Seamos honestos. La realidad no la podemos evadir. El comercio de drogas ilegales está a la orden del día. El problema de la narcodelincuencia es fundamentalmente por la guerra entre carteles, es decir, entre grandes comercializadores de droga que ganan enormes beneficios al pelearse por su cuota de mercado y no existir mayor competencia.

La droga se consume sea legal o no, de lo contrario no existirían los grandes productores. Los precios son altos porque la producción y comercialización están copadas por pocos oferentes que pueden establecer altos precios y debido a ser un producto inelástico respecto al precio, la demanda se mantiene.

La película brasileña Ciudad de Dios presenta una visión realista sobre este tema.

Aunque parezca inverosímil, regularizar la producción y la venta de drogas, así como penalizar y prevenir el consumo y no la producción de la misma puede ser una opción para reducir los niveles de violencia en los países que tienen enquistado el cáncer del narcotráfico en todas las estructuras de su economía: desde la distribución minorista por parte de niños hasta la captura del Estado, como municipalidades y los tres organismos de poder, muestran que la industria del narcotráfico sigue consolidándose hasta eventualmente establecer una “narcocracia”.

Un solo cargamento de drogas decomisado en una operación equivale al presupuesto de la Policía Nacional Civil de un mes.

En México se decomisaron el año pasado US$1 mil 400 millones en cocaína, lo cual representaría algo así como ¡Q10 mil 500 millones!

Dicho decomiso representó un cuarto del presupuesto total del Gobierno de Guatemala para este año. Si la batalla contra la oferta de drogas ya está perdida de entrada, debemos entonces pensar en opciones distintas.

Los causantes de la producción de droga son los consumidores. ¿Qué motiva su consumo inicial? Esa es la pregunta. Muchos argumentan la curiosidad, otros ignorancia, falta de amor en el hogar, por presión de grupo o por “búsqueda de felicidad”, por frustraciones, etcétera.

Lo que sí es cierto es que la oferta persigue a la demanda.

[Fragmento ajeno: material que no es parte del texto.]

(** X9. [refreshToken] clears the cache and then acquires: when the file
    system allows the removal of the cache file (or there is none) it never
    serves from the cache, whatever the file holds: it runs the acquisition
    exactly once, and when that gives nothing it returns [null] with the
    cache file gone, a record that was still valid included.  When the
    removal is refused, [clearTokenCache] leaves the file, and a record in
    it that [isCachedTokenValid] accepts is returned without any
    acquisition. *)
Theorem refreshToken_always_acquires (bearerToken : value) (st : State) :
  (unlinkDenied st = false \/ cacheFile st = None ->
   exists data st',
     refreshToken bearerToken st = (Normal data, st') /\
     traffic st' = traffic st ++ attempt bearerToken /\
     (truthy data = false -> data = Null /\ cacheFile st' = None)) /\
  (unlinkDenied st = true ->
   forall text record,
     cacheFile st = Some text -> JSON_parse text = Some record ->
     isCachedTokenValid record st = (Normal true, st) ->
     exists st',
       refreshToken bearerToken st = (Normal record, st') /\
       traffic st' = traffic st /\ cacheFile st' = Some text).
Proof.
  split.
  - intros Hok. unfold refreshToken. unfold bind at 1.
    destruct (clearTokenCache_removes st Hok) as (st0 & -> & Hf & _ & Ht0 & _).
    destruct (getValidToken_acquires bearerToken st0 Hf)
      as (data & st' & Hg & Ht & Hnull).
    exists data, st'. split; [exact Hg|]. split; [congruence|exact Hnull].
  - intros Hdenied text record Hf Hp Hv.
    unfold refreshToken. unfold bind at 1.
    rewrite clearTokenCache_run, Hf, Hdenied.
    destruct (isCachedTokenValid_true_has_token _ _ Hv) as (jwt & Hj & _).
    rewrite (getValidToken_cached bearerToken st text record jwt Hf Hp Hv Hj).
    eexists. split; [reflexivity|]. simpl. auto.
Qed.

(** X10. [clearTokenCache] and [loadTokenFromCache] are idempotent and
    never throw.  After a clear that the file system allows there is no
    file and no record in memory, and [load] and [getTokenStatus] find
    nothing; a clear that is refused changes nothing, the record in memory
    included.  In both cases a second clear changes nothing.  A [load]
    repeated returns the same value and leaves the state it left the first
    time. *)
Theorem clear_and_load_idempotent (st : State) :
  (exists st1,
     clearTokenCache st = (Normal tt, st1) /\
     clearTokenCache st1 = (Normal tt, st1) /\
     (unlinkDenied st = false \/ cacheFile st = None ->
      cacheFile st1 = None /\ cachedToken st1 = Null /\
      loadTokenFromCache st1 = (Normal Null, st1) /\
      getTokenStatus st1 = (Normal NoToken, st1)) /\
     (unlinkDenied st = true -> cacheFile st <> None -> st1 = st)) /\
  (exists v st1,
     loadTokenFromCache st = (Normal v, st1) /\
     loadTokenFromCache st1 = (Normal v, st1)).
Proof.
  split.
  - rewrite clearTokenCache_run. eexists. split; [reflexivity|].
    split; [|split].
    + rewrite clearTokenCache_run.
      destruct (cacheFile st) as [text|] eqn:Hf.
      * destruct (unlinkDenied st) eqn:Hu; [|reflexivity].
        rewrite Hf. cbv iota. rewrite ?Hu. reflexivity.
      * simpl. rewrite Hf. reflexivity.
    + intros Hok.
      destruct (clearTokenCache_removes st Hok) as (st1 & Hc & Hf & Hm & _).
      rewrite clearTokenCache_run in Hc. injection Hc as <-.
      split; [exact Hf|]. split; [exact Hm|].
      match goal with
      | |- loadTokenFromCache ?s = _ /\ _ =>
          pose proof (loadTokenFromCache_run s) as Hl; rewrite Hf in Hl;
          split; [exact Hl|];
          assert (Hn : truthy (cachedToken s) = false) by now rewrite Hm
      end.
      now destruct (getTokenStatus_loaded _ Null _ Hn Hl) as [H _]; apply H.
    + intros Hu Hf. destruct (cacheFile st); [now rewrite Hu|now contradiction Hf].
  - pose proof (loadTokenFromCache_run st) as Hl.
    destruct (cacheFile st) as [text|] eqn:Hf.
    + destruct (JSON_parse text) as [v|] eqn:Hp.
      * exists v, (with_cachedToken v st). split; [exact Hl|].
        pose proof (loadTokenFromCache_run (with_cachedToken v st)) as Hl2.
        simpl in Hl2. rewrite Hf, Hp in Hl2. exact Hl2.
      * eexists. eexists. split; [exact Hl|].
        destruct (unlinkDenied st) eqn:Hu.
        -- rewrite Hl. rewrite ?Hu. reflexivity.
        -- match goal with
           | |- loadTokenFromCache ?s = _ =>
               pose proof (loadTokenFromCache_run s) as Hl2
           end.
           simpl in Hl2. exact Hl2.
    + exists Null, st. split; [exact Hl|exact Hl].
Qed.

(** ** A saved token *)

(** X11. A saved token is served from the cache until five minutes before its
    expiry claim, and acquired again from then on.  After a successful save
    of a record whose token decodes with a numeric claim [exp] (seconds,
    positive, with [exp * 1000] below [2^53]), in any later state with the
    same cache file: while the clock is before [exp * 1000 - 300000],
    [getValidToken] returns the saved record without network traffic; from
    that instant on it runs the acquisition. *)
Theorem saved_token_served_until_buffer (bearerToken tokenData jwt h p : value)
  (sig : string) (exp : Z) (st st1 later : State) :
  faithful_JSON rt -> data tokenData ->
  saveTokenToCache tokenData st = (Normal true, st1) ->
  get tokenData "jwt" = Normal jwt ->
  decodes_to jwt h p sig ->
  get p "exp" = Normal (Num exp) -> 0 < exp -> exp * 1000 < 2 ^ 53 ->
  cacheFile later = cacheFile st1 ->
  (clock later < exp * 1000 - 300000 ->
   exists record st',
     getValidToken bearerToken later = (Normal record, st') /\
     traffic st' = traffic later /\ endpoint st' = endpoint later /\
     get record "jwt" = Normal jwt /\
     get record "expiresAt" = Normal (Num (exp * 1000)) /\
     get record "cachedAt" = Normal (Num (clock st)) /\
     (forall k, get record k = get (cachedToken st1) k)) /\
  (exp * 1000 - 300000 <= clock later ->
   exists data st',
     getValidToken bearerToken later = (Normal data, st') /\
     traffic st' = traffic later ++ attempt bearerToken).
Proof.
  intros Hrt Hdata Hsave Hj Hd Hexp Hpos Hsafe Hfile.
  assert (Hx : getTokenExpiration jwt = Normal (Num (exp * 1000))).
  { rewrite (getTokenExpiration_valid _ _ _ _ Hd), Hexp. simpl.
    destruct (Z.eqb_spec exp 0) as [|_]; [lia|]. simpl.
    unfold expiration_of. rewrite mul_exact; [reflexivity|].
    rewrite Z.abs_eq by lia. exact Hsafe. }
  destruct (saved_file_parses tokenData st st1 Hrt Hdata) as
    (text & record & Hf & Hp & Hget); [|exact Hsave|].
  { intros jwt' x Hj' Hx'. rewrite Hj in Hj'. injection Hj' as <-.
    rewrite Hx in Hx'. injection Hx' as <-. right. eauto. }
  destruct (saveTokenToCache_true _ _ _ Hsave)
    as (jwt' & n & l & g & key & x & text' & Hj' & _ & _ & _ & _ & Hx'
        & _ & Hcached & _ & _).
  rewrite Hj in Hj'. injection Hj' as <-. rewrite Hx in Hx'. injection Hx' as <-.
  assert (Hrj : get record "jwt" = Normal jwt) by now rewrite Hget, Hcached.
  assert (Hre : get record "expiresAt" = Normal (Num (exp * 1000)))
    by now rewrite Hget, Hcached.
  assert (Hra : get record "cachedAt" = Normal (Num (clock st)))
    by now rewrite Hget, Hcached.
  assert (Ht : truthy jwt = true) by exact (decodes_truthy _ _ _ _ Hd).
  assert (Hdec : decodes jwt) by now exists h, p, sig.
  assert (Hvalid : forall s,
             isCachedTokenValid record s =
             (Normal (negb (exp * 1000 - 300000 <=? clock s)), s)).
  { intros s. rewrite (isCachedTokenValid_unfold _ s _ _ Hrj Ht Hre).
    unfold policy, expired_at, expires_soon_at.
    rewrite (decodes_decodeJWT_truthy _ Hdec).
    unfold ge, sub, bufferTime. simpl.
    destruct (Z.eqb_spec (exp * 1000) 0) as [|_]; [lia|]. simpl.
    destruct (Z.leb_spec (exp * 1000) (clock s)); simpl;
      destruct (Z.leb_spec (exp * 1000 - 300000) (clock s)); simpl;
      try reflexivity; lia. }
  rewrite Hf in Hfile.
  split.
  - intros Hnow.
    assert (Hv : isCachedTokenValid record later = (Normal true, later)).
    { rewrite Hvalid. destruct (Z.leb_spec (exp * 1000 - 300000) (clock later));
        [lia|reflexivity]. }
    rewrite (getValidToken_cached bearerToken later text record jwt Hfile Hp Hv Hrj).
    do 2 eexists. split; [reflexivity|]. simpl. auto 10.
  - intros Hnow.
    unfold getValidToken. unfold_io.
    pose proof (loadTokenFromCache_run later) as Hl. rewrite Hfile, Hp in Hl.
    rewrite Hl, Hvalid. simpl.
    destruct (Z.leb_spec (exp * 1000 - 300000) (clock later)); [|lia]. simpl.
    destruct (performSSOLogin_returns bearerToken (with_cachedToken record later))
      as (got & st2 & -> & Ht2 & _).
    destruct (truthy got).
    + destruct (saveTokenToCache_returns got st2) as (b & st3 & -> & Ht3 & _).
      do 2 eexists. split; [reflexivity|]. now rewrite Ht3, Ht2.
    + do 2 eexists. split; [reflexivity|]. now rewrite Ht2.
Qed.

Los recursos del Estado y las tesis de las universidades debieran ir orientados a investigar las causas del consumo de drogas y prevenir el incremento del mismo en el largo plazo, en lugar de querer frenar su producción por la fuerza.

El mercado encontrará medios siempre que exista demanda. Atacando la demanda se puede disminuir la oferta.

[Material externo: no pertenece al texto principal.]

(** On a quiet device of at least two blocks with a valid super block,
    [fs_mount] succeeds when the pointers of the valid inodes lie inside the
    device. *)
Lemma fs_mount_ok (fs : FileSystem) (d : option Disk) (uninit : Block) :
  free_blocks fs = None -> quiet d -> super_valid d ->
  (2 <= length (image_of d))%nat -> pointers_within d ->
  exists fs', fs_mount fs d uninit = Ok (true, fs', disk fs').
Proof.
  intros Hfree Hq (Hmagic & Hblocks & Hib & Hinodes) Hlen Hptrs.
  unfold fs_mount. rewrite Hfree.
  destruct d as [d|]; [|simpl in Hlen; lia].
  destruct (disk_read_in (Some d) 0 uninit Hq) as (d1 & Hr & Himg & Hq1); [lia|].
  rewrite Hr, (BLOCK_SIZE_not_failure HG), (wrap32_magic HG).
  fold (super_of (Some d)).
  assert (Hd1 : default 0 (disk_blocks <$> d1) = Z.of_nat (length (image_of (Some d)))).
  { destruct d1 as [x|]; [|by rewrite <- Himg in Hlen; simpl in Hlen; lia].
    simpl. unfold disk_blocks. by rewrite <- Himg. }
  rewrite Hd1, Hmagic, Z.eqb_refl. cbn [negb].
  rewrite (proj2 (Z.eqb_eq _ _) Hblocks). cbn [negb].
  rewrite (proj2 (Z.eqb_eq _ _) Hib). cbn [negb].
  rewrite (proj2 (Z.eqb_eq _ _) Hinodes). cbn [negb].
  destruct (initial_bitmap (blocks (super_of (Some d))) (inode_blocks (super_of (Some d))))
    as [Hlen0 _].
  assert (Hibr : 0 <= inode_blocks (super_of (Some d))
                 < Z.of_nat (length (image_of (Some d)))).
  { rewrite Hib, Hblocks.
    pose proof (Z.div_mod (Z.of_nat (length (image_of (Some d)))) 10 ltac:(lia)).
    pose proof (Z.mod_pos_bound (Z.of_nat (length (image_of (Some d)))) 10 ltac:(lia)).
    destruct (Z.eqb_spec (Z.of_nat (length (image_of (Some d))) mod 10) 0); lia. }
  destruct (mount_blocks_ok (seqZ 1 (inode_blocks (super_of (Some d))))
              (fs_initialize_free_block_bitmap
                 {| disk := d1; meta_data := super_of (Some d); free_blocks := None |}
                 (block_of (Some d) 0)) uninit uninit
              ((fun i => negb (i <=? inode_blocks (super_of (Some d))))
                 <$> seqZ 0 (blocks (super_of (Some d)))))
    as (fs3 & Hmb); [done|done|..].
  - fs_simpl. rewrite Hlen0, Himg, Hblocks. lia.
  - intros i Hi. apply elem_of_seqZ in Hi. fs_simpl. rewrite Himg. lia.
  - intros i j Hi Hj Hv p Hp. apply elem_of_seqZ in Hi. fs_simpl. rewrite Himg.
    rewrite (block_of_same _ _ _ Himg) in Hv, Hp.
    rewrite (referenced_same _ _ _ Himg) in Hp.
    apply (Hptrs i j); [lia|done|done|done].
  - rewrite Hmb. by exists fs3.
Qed.

End MountWalk.

(** ** Mounting *)

Section MountClaims.
Context `{G : Geometry}.

(** C4 (amended): [fs_mount] returns [false] and leaves the structure and
    the image as they are when the structure is already mounted or when the
    super block in block 0 fails a check (magic number, block count against
    the device, inode blocks against the rounding rule, inode count); it
    returns [true], with the bitmap allocated and the super block cached,
    when the structure is unmounted, the checks pass, no system call fails,
    the device has at least two blocks and every block number a valid inode
    refers to lies inside the device. *)
Theorem fs_mount_checks (fs : FileSystem) (d : option Disk) (uninit : Block) :
  GeometryOk G ->
  (is_Some (free_blocks fs) \/ ~ super_valid d ->
     exists d', fs_mount fs d uninit = Ok (false, fs, d')
       /\ image_of d' = image_of d)
  /\ (free_blocks fs = None -> super_valid d -> quiet d ->
       (2 <= length (image_of d))%nat -> pointers_within d ->
       exists fs', fs_mount fs d uninit = Ok (true, fs', disk fs')
         /\ is_Some (free_blocks fs') /\ meta_data fs' = super_of d
         /\ image_of (disk fs') = image_of d).
Proof.
  intros HG. split; [by apply fs_mount_rejects|].
  intros Hfree Hsv Hq Hlen Hptrs.
  destruct (fs_mount_ok HG fs d uninit Hfree Hq Hsv Hlen Hptrs) as (fs' & Hm).
  exists fs'. split; [done|].
  destruct (fs_mount_true HG _ _ _ _ _ Hm) as (_ & _ & _ & Himg & Hmeta & (l & Hl & _) & _).
  split; [by rewrite Hl; eauto|]. by split.
Qed.

End MountClaims.

(** ** [fs_find_free] *)

Section FindFree.
Context `{G : Geometry} (HG : GeometryOk G).

Lemma write_frame_refl (fs : FileSystem) : write_frame fs fs.
Proof. unfold write_frame. pose proof (bitmap_marks_refl (free_blocks fs)). tauto. Qed.

Lemma write_frame_trans (fs fs1 fs2 : FileSystem) :
  write_frame fs fs1 -> write_frame fs1 fs2 -> write_frame fs fs2.
Proof.
  intros (H1 & H2 & H3 & H4 & H5) (K1 & K2 & K3 & K4 & K5).
  split; [congruence|]. split; [congruence|]. split; [tauto|]. split; [tauto|].
  by eapply bitmap_marks_trans.
Qed.

Lemma write_frame_set_disk (fs : FileSystem) (d' : option Disk) :
  length (image_of d') = length (image_of (disk fs)) ->
  (is_Some d' <-> is_Some (disk fs)) -> (quiet (disk fs) -> quiet d') ->
  write_frame fs (set_disk fs d').
Proof.
  intros Hlen Hs Hq. unfold write_frame. fs_simpl.
  pose proof (bitmap_marks_refl (free_blocks fs)). tauto.
Qed.

Lemma disk_write_frame (fs : FileSystem) (b : Z) (data : Block) (r : Z) (d' : option Disk) :
  disk_write (disk fs) b data = (r, d') -> write_frame fs (set_disk fs d').
Proof.
  intros Hw.
  destruct (disk_write_cases (disk fs) b data)
    as [(d1 & Hw' & Himg & Hs & Hq)|(d1 & Hw' & Himg & Hs & Hq & Hin)];
    rewrite Hw in Hw'; injection Hw' as -> ->.
  - apply write_frame_set_disk; [by rewrite Himg|done|done].
  - apply write_frame_set_disk; [by rewrite Himg, length_insert|done|done].
Qed.

Lemma disk_read_frame (fs : FileSystem) (b : Z) (buf : Block) (r : Z)
    (d' : option Disk) (out : Block) :
  disk_read (disk fs) b buf = (r, d', out) -> write_frame fs (set_disk fs d').
Proof.
  intros Hr.
  destruct (disk_read_cases (disk fs) b buf)
    as [(d1 & Hr' & Himg & Hs & Hq)|(d1 & Hr' & Himg & Hs & Hq & Hin)];
    rewrite Hr in Hr'; injection Hr' as -> -> ->;
    (apply write_frame_set_disk; [by rewrite Himg|done|done]).
Qed.

Lemma bitmap_load_cases (bm : option (list bool)) (i : Z) (v : bool) :
  bitmap_load bm i = Ok v ->
  exists l, bm = Some l /\ l !! Z.to_nat i = Some v /\ 0 <= i.
Proof.
  unfold bitmap_load. destruct bm as [l|]; [|done].
  destruct (l !! Z.to_nat i) as [v'|] eqn:Hl; [|done].
  destruct (0 <=? i) eqn:E; [|done]. intros [= ->]. exists l. split; [done|].
  split; [done|lia].
Qed.

(** Whatever the scan returns, it only marked entries; a nonzero result is
    a block of the scanned range whose entry was free. *)
Lemma find_free_scan_frame (ns : list Z) (fs : FileSystem) (r : Z) (fs' : FileSystem) :
  find_free_scan ns fs = Ok (r, fs') ->
  write_frame fs fs'
  /\ (r ≠ 0 -> r ∈ ns /\ bitmap_entry fs r = Some true
               /\ bitmap_entry fs' r = Some false
               /\ block_of (disk fs') r = empty_block).
Proof.
  induction ns as [|i ns IH]; simpl.
  - intros [= <- <-]. split; [apply write_frame_refl|done].
  - destruct (bitmap_load (free_blocks fs) i) as [free|] eqn:Hload; [|done].
    apply bitmap_load_cases in Hload as (l & Hl & Hli & Hi).
    destruct free.
    + destruct (bitmap_store (free_blocks fs) i false) as [bm|] eqn:Hst; [|done].
      pose proof (bitmap_store_false_marks _ _ _ Hst) as Hmarks.
      apply bitmap_store_cases in Hst as (l0 & Hl0 & -> & Hil).
      rewrite Hl in Hl0. injection Hl0 as <-.
      destruct (disk_write (disk fs) i empty_block) as [rw d1] eqn:Hw.
      pose proof (disk_write_frame fs i empty_block rw d1 Hw)
        as (Hd1 & Hd2 & Hd3 & Hd4 & _).
      assert (Hframe : write_frame fs
                (set_free_blocks (set_disk fs d1) (Some (<[Z.to_nat i := false]> l)))).
      { unfold write_frame. fs_simpl. rewrite Hl in *. tauto. }
      destruct (disk_write_cases (disk fs) i empty_block)
        as [(d1' & Hw' & _)|(d1' & Hw' & Himg & _ & _ & Hin)];
        rewrite Hw in Hw'; injection Hw' as -> ->.
      * rewrite Z.eqb_refl. intros [= <- <-]. by split.
      * rewrite (BLOCK_SIZE_not_failure HG). intros [= <- <-]. split; [done|].
        intros _. split; [left|]. unfold bitmap_entry. rewrite Hl.
        split; [done|]. fs_simpl. split; [apply list_lookup_insert_eq; lia|].
        rewrite (block_of_insert _ _ _ _ _ Himg Hin) by lia. by rewrite decide_True.
    + intros Hscan. destruct (IH Hscan) as [Hframe Hnz]. split; [done|].
      intros Hr. destruct (Hnz Hr) as (? & ? & ? & ?). split; [by right|done].
Qed.

(** The scan is defined on a bitmap that covers the scanned range. *)
Lemma find_free_scan_total (ns : list Z) (fs : FileSystem) (l : list bool) :
  free_blocks fs = Some l ->
  (forall i, i ∈ ns -> 0 <= i < Z.of_nat (length l)) ->
  exists r fs', find_free_scan ns fs = Ok (r, fs').
Proof.
  intros Hl. induction ns as [|i ns IH]; intros Hin; simpl; [by eauto|].
  assert (Hi : 0 <= i < Z.of_nat (length l)) by (apply Hin; left).
  unfold bitmap_load, bitmap_store. rewrite Hl.
  destruct (lookup_lt_is_Some_2 l (Z.to_nat i)) as [v Hv]; [lia|]. rewrite Hv.
  destruct (0 <=? i) eqn:E1; [|lia]. destruct (i <? Z.of_nat (length l)) eqn:E2; [|lia].
  destruct v; simpl.
  - destruct (disk_write (disk fs) i empty_block) as [rw d1].
    destruct (rw =? DISK_FAILURE); by eauto.
  - apply IH. intros j Hj. apply Hin. by right.
Qed.

(** On a quiet device the scan returns 0 exactly when no entry of the
    range is free, provided entry 0 is not free. *)
Lemma find_free_scan_zero (ns : list Z) (fs : FileSystem) (l : list bool) (fs' : FileSystem) :
  quiet (disk fs) -> free_blocks fs = Some l ->
  (forall i, i ∈ ns -> 0 <= i < Z.of_nat (length (image_of (disk fs)))) ->
  l !! 0%nat = Some false ->
  find_free_scan ns fs = Ok (0, fs') ->
  fs' = fs /\ forall i, i ∈ ns -> l !! Z.to_nat i ≠ Some true.
Proof.
  intros Hq Hl Hin H0. induction ns as [|i ns IH]; simpl.
  - intros [= <-]. split; [done|]. intros i Hi. by apply elem_of_nil in Hi.
  - destruct (bitmap_load (free_blocks fs) i) as [free|] eqn:Hload; [|done].
    apply bitmap_load_cases in Hload as (l0 & Hl0 & Hli & Hi).
    rewrite Hl in Hl0. injection Hl0 as <-.
    destruct free.
    + destruct (bitmap_store (free_blocks fs) i false) as [bm|] eqn:Hst; [|done].
      destruct (disk_write_in (disk fs) i empty_block Hq) as (d1 & Hw & _).
      { apply Hin. left. }
      rewrite Hw, (BLOCK_SIZE_not_failure HG). intros [= -> _].
      change (Z.to_nat 0) with 0%nat in Hli. congruence.
    + intros Hscan. destruct IH as [-> Hall]; [|done|].
      { intros j Hj. apply Hin. by right. }
      split; [done|]. intros j Hj. apply elem_of_cons in Hj as [->|Hj].
      * by rewrite Hli.
      * by apply Hall.
Qed.

End FindFree.

(** ** [fs_write]: what the loops keep *)

Section WriteFrame.
Context `{G : Geometry} (HG : GeometryOk G).



Lemma write_chunk_frame (fs : FileSystem) (ptr : Z) (data : list Z)
    (len bw bp : Z) (uninit : Block) (tw : Z) (fs' : FileSystem) :
  write_chunk fs ptr data len bw bp uninit = Ok (tw, fs') ->
  write_frame fs fs' /\ free_blocks fs' = free_blocks fs
  /\ tw = chunk_size len bw bp.
Proof.
  unfold write_chunk. fold (chunk_size len bw bp).
  destruct (disk_read (disk fs) ptr uninit) as [[rr d1] old_data] eqn:Hr.
  pose proof (disk_read_frame fs ptr uninit rr d1 old_data Hr) as Hf1.
  destruct (memcpy old_data 0 data bw (chunk_size len bw bp)) as [staged|] eqn:Hm; [|done].
  destruct (disk_write d1 ptr staged) as [rw d2] eqn:Hw.
  intros [= <- <-].
  pose proof (disk_write_frame (set_disk fs d1) ptr staged rw d2 Hw) as Hf2.
  split; [|done]. by eapply write_frame_trans.
Qed.

Lemma chunk_size_range (len bw bp : Z) :
  0 <= bp < BLOCK_SIZE -> 0 <= bw <= len ->
  0 <= chunk_size len bw bp <= len - bw.
Proof.
  intros Hbp Hbw. unfold chunk_size.
  destruct (BLOCK_SIZE - bp <=? len - bw) eqn:E; lia.
Qed.

Lemma chunk_size_le_block (len bw bp : Z) :
  chunk_size len bw bp <= BLOCK_SIZE - bp.
Proof. unfold chunk_size. destruct (BLOCK_SIZE - bp <=? len - bw) eqn:E; lia. Qed.

Lemma write_progress_refl (len : Z) (st : WriteState) : write_progress len st st.
Proof.
  split; [apply write_frame_refl|]. split; [done|]. split; [done|]. split; [done|].
  intros. lia.
Qed.

Lemma write_progress_trans (len : Z) (st st1 st2 : WriteState) :
  write_progress len st st1 -> write_progress len st1 st2 ->
  write_progress len st st2.
Proof.
  intros (H1 & H2 & H3 & H4 & H5) (K1 & K2 & K3 & K4 & K5).
  split; [by eapply write_frame_trans|]. split; [congruence|].
  split; [congruence|]. split; [congruence|].
  intros Hbp Hbw. destruct (H5 Hbp Hbw) as [Hbp1 Hbw1].
  destruct (K5 Hbp1 ltac:(lia)) as [Hbp2 Hbw2]. lia.
Qed.

(** One chunk written: the state the loops continue with, or end in. *)
Lemma write_progress_chunk (len : Z) (st : WriteState) (fs2 : FileSystem)
    (inode1 : Inode) (bp' : Z) :
  write_frame (w_fs st) fs2 ->
  valid inode1 = valid (w_inode st) -> size inode1 = size (w_inode st) ->
  length (direct inode1) = length (direct (w_inode st)) ->
  bp' = w_block_pos st \/ bp' = 0 ->
  write_progress len st
    (mkWriteState fs2 inode1
       (w_bytes_written st + chunk_size len (w_bytes_written st) (w_block_pos st)) bp').
Proof.
  intros Hf Hv Hs Hd Hbp'. split; [done|]. split; [done|]. split; [done|].
  split; [done|]. intros Hbp Hbw. simpl.
  pose proof (chunk_size_range len _ _ Hbp Hbw).
  pose proof (ok_super_fits G HG). split; [|lia]. destruct Hbp' as [->| ->]; lia.
Qed.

Al final del día, el argumento ético es relativo. Siendo cínicamente realista, piense usted qué es menos ético: ¿que una persona venda drogas porque no encuentra otra opción para comprar medicinas a sus hijos o para evitar que mueran de hambre?, o vender la droga a algún comprador que voluntariamente está envenenándose por su libre albedrío?

Regular la venta de la droga no quiere decir fomentar su consumo. Es visualizar el problema en lugar de negarlo para abordarlo inteligentemente.